Datasexuals

Um serviço que armazena todos os lugares que você visitou automaticamente, ele auto-detecta locais pelo nome e reconhece quanto tempo você permaneceu neles. Esse é o PlaceMe.

Enquanto você se desloca ao longo do dia, o serviço identifica pessoas com afinidade que estão ao seu redor, você pode ver o perfi daquela pessoa, contactá-la e vice-versa. Segundo a TIME, “Highlight está na linha de frente de uma nova geração de serviços mobile”. E de uma nova geração de pessoas que são implacavelmente digitais, ao máximo que a tecnologia permite, e buscam coletar todos os dados possíveis de suas vidas, de localização à caloria.

As últimas pesquisas revelaram que a Dopamina e seu efeito do prazer não está ligado à experiência em sí, mas à expectativa e a busca.

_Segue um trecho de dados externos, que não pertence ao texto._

Lemma marks_received_next s c :
  wc_ok c → sn_ok s → snz (changes_from_writer_low_mark_ c) + 1 = snz s →
  (snz s <= snz (max_sequence_number_ c) → marks_received s c true (cleanup (set_low_mark s c))) ∧
  (snz (max_sequence_number_ c) < snz s → marks_received s c true (set_max s (set_low_mark s c))).
Proof.
  intros Hok Hs E. pose proof (wc_low_succ_missing c Hok) as Hmiss. rewrite E in Hmiss.
  pose proof (wc_notified c Hok). pose proof (wc_above c Hok) as Hab. split; intros Hmax.
  - destruct (cleanup_spec (set_low_mark s c)) as (Hok' & Hrec & Em & El & Hle); cbn; try done; try lia; try apply Hok.
    { eapply Forall_impl; [exact Hab|]. cbn. lia. }
    split_and!; try done; [| rewrite Em; cbn; lia | cbn in Hle; lia].
    intros z. rewrite Hrec. unfold wc_received. cbn. rewrite <- E. split; [intros [|]|intros [[|]|]]; try tauto; lia.
  - assert (changes_received_ c = []) as Enil.
    { destruct (changes_received_ c); [done|]. apply Forall_cons_iff in Hab as [? _]. lia. }
    split_and!; try done; [| |cbn; lia|cbn; lia].
    + constructor; cbn; rewrite ?Enil; done || lia || apply ksorted_nil || apply Hok.
    + intros z. unfold wc_received. cbn. rewrite Enil, elem_of_nil. lia.
Qed.

Lemma received_change_set_spec s c :
  wc_ok c → sn_ok s → let '(r, c') := received_change_set s c in marks_received s c r c'.
Proof.
  intros Hok Hs. unfold received_change_set. low_succ c Hok.
  rewrite sn_leb_snz, sn_gtb_snz, !sn_eqb_snz, E1 by (done || apply sn_ok_wf; done || apply Hok).
  destruct (Z.leb_spec (snz s) (snz (changes_from_writer_low_mark_ c))) as [H1|H1].
  { apply marks_received_again; [done | by left]. }
  destruct (Z.gtb_spec (snz s) (snz (max_sequence_number_ c))) as [H2|H2].
  { destruct (Z.eqb_spec (snz s) (snz (changes_from_writer_low_mark_ c) + 1)) as [E|Hne].
    - by apply marks_received_next.
    - apply marks_received_insert; [done | done | lia | | done]. intros Hr%wc_received_le_max; [lia | done]. }
  destruct (Z.eqb_spec (snz (changes_from_writer_low_mark_ c) + 1) (snz s)) as [E|Hne].
  { by apply marks_received_next. }
  destruct (set_find s (changes_received_ c)) eqn:Ef.
  - apply marks_received_again; [done|]. right. apply set_find_spec; [apply Hok | apply Hok | done | done].
  - apply marks_received_insert; [done | done | lia | | done]. intros [|Hin]; [lia|].
    apply eq_true_false_abs in Ef; [done|]. by apply set_find_spec; try apply Hok.
Qed.

(** ** Counting missing numbers *)

(** How many numbers of [a, b) are not in [l]. *)
Definition missing_count (l : list SequenceNumber_t) (a b : Z) : Z :=
  Z.of_nat (length (List.filter (λ z, bool_decide (z ∉ snz <$> l)) (seqZ a (b - a)))).

Lemma missing_count_empty l a b : b <= a → missing_count l a b = 0.
Proof. intros H. unfold missing_count. by rewrite seqZ_nil by lia. Qed.

Lemma missing_count_split l a m b :
  a <= m <= b → missing_count l a b = missing_count l a m + missing_count l m b.
Proof.
  intros H. unfold missing_count. replace (b - a) with ((m - a) + (b - m)) by lia.
  rewrite seqZ_app by lia. replace (a + (m - a)) with m by lia.
  rewrite List.filter_app, length_app. lia.
Qed.

Lemma missing_count_ext l l' a b :
  (∀ z, a <= z < b → z ∈ snz <$> l ↔ z ∈ snz <$> l') → missing_count l a b = missing_count l' a b.
Proof.
  intros H. unfold missing_count. do 2 f_equal. apply List.filter_ext_in. intros z Hz.
  apply list_elem_of_In, elem_of_seqZ in Hz. apply bool_decide_ext. rewrite H by lia. done.
Qed.

Lemma missing_count_none l a b :
  a <= b → (∀ z, a <= z < b → z ∉ snz <$> l) → missing_count l a b = b - a.
Proof.
  intros Hle H. rewrite (missing_count_ext l []) by (intros z Hz; split; [by intros ?%H | by intros ?%elem_of_nil]).
  unfold missing_count. rewrite (List.filter_ext_in _ (λ _, true)).
  - rewrite List.filter_true, length_seqZ. lia.
  - intros z _. apply bool_decide_eq_true. apply not_elem_of_nil.
Qed.

Lemma missing_count_hit l s : s ∈ l → missing_count l (snz s) (snz s + 1) = 0.
Proof.
  intros Hs. unfold missing_count. rewrite seqZ_cons, (seqZ_nil _ (Z.pred _)) by lia.
  cbn [List.filter]. rewrite bool_decide_eq_false_2; [done|]. intros Hn. apply Hn. apply list_elem_of_fmap. eauto.
Qed.

Lemma missing_count_pos l a b : 0 <= missing_count l a b.
Proof. unfold missing_count. lia. Qed.

(** Below the first element of a sorted list nothing is present. *)
Lemma sorted_gap s l a z :
  ksorted snz (s :: l) → a <= z < snz s → z ∉ snz <$> s :: l.
Proof.
  rewrite ksorted_cons, Forall_forall. intros [_ Hl] Hz. rewrite fmap_cons, elem_of_cons, list_elem_of_fmap.
  intros [->|(y & -> & Hy)]; [lia|]. specialize (Hl y Hy). cbn in Hl. lia.
Qed.

Lemma missing_count_cons s l a b :
  ksorted snz (s :: l) → a <= snz s < b →
  missing_count (s :: l) a b = (snz s - a) + missing_count l (snz s + 1) b.
Proof.
  intros Hs H. rewrite (missing_count_split _ a (snz s) b) by lia.
  rewrite (missing_count_split _ (snz s) (snz s + 1) b) by lia.
  rewrite missing_count_hit by (by apply elem_of_cons; left).
  rewrite missing_count_none by (lia || intros z Hz; by eapply sorted_gap).
  rewrite (missing_count_ext _ l (snz s + 1)); [lia|].
  intros z Hz. rewrite fmap_cons, elem_of_cons. split; [intros [->|]; [lia | done] | by right].
Qed.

Ela causa o desejo e a motivação pela sobrevivência, nos faz curiosos por ideias e informação. Com a quantidade de dados que estamos coletando nós temos quase que uma gratificação instantânea do nosso desejo pela busca. Cada check-in é uma gozada.

O reflexo disso é a tentativa de explicar esse comportamento e o surgimento de novos termos para definir essa geração: narcissism 2.0, wasted life 2.0 ou, o que seria o equivalente ao metrosexual mas relacionado à dados, datasexual.

Você já tinha imaginado o quão cool seria ter um bracelete com brilhos em neon mostrando sua atividade física do dia? Nike+ Fuelband faz isso, foi um sucesso de vendas e, com todo o ecossistema do Nike+, é uma das poucas companhias que conseguiu transformar seu negócio e ficar lado-a-lado com as empresas de tecnologia e suas perspectivas de crescimento.

Todos nós, não apenas os datasexuals de hoje, iremos evoluir nossa cadeia de equipamentos e serviços digitais no nosso entorno, mesmo sem nos darmos conta, quanto mais transparente a tecnologia mais aparente serão os dados nas nossas vidas. A geração que está crescendo agora é uma geração de datasexuals, como um viciado em crack, eles estão numa busca insaciável pelo like.

Em alguns anos, talvez, o termo não fará nenhum sentido pois todos seremos datasexuals. Hoje, esse termo não deve fazer nenhum sentido para muitas pessoas mas, pelo menos, ele serve à reflexão.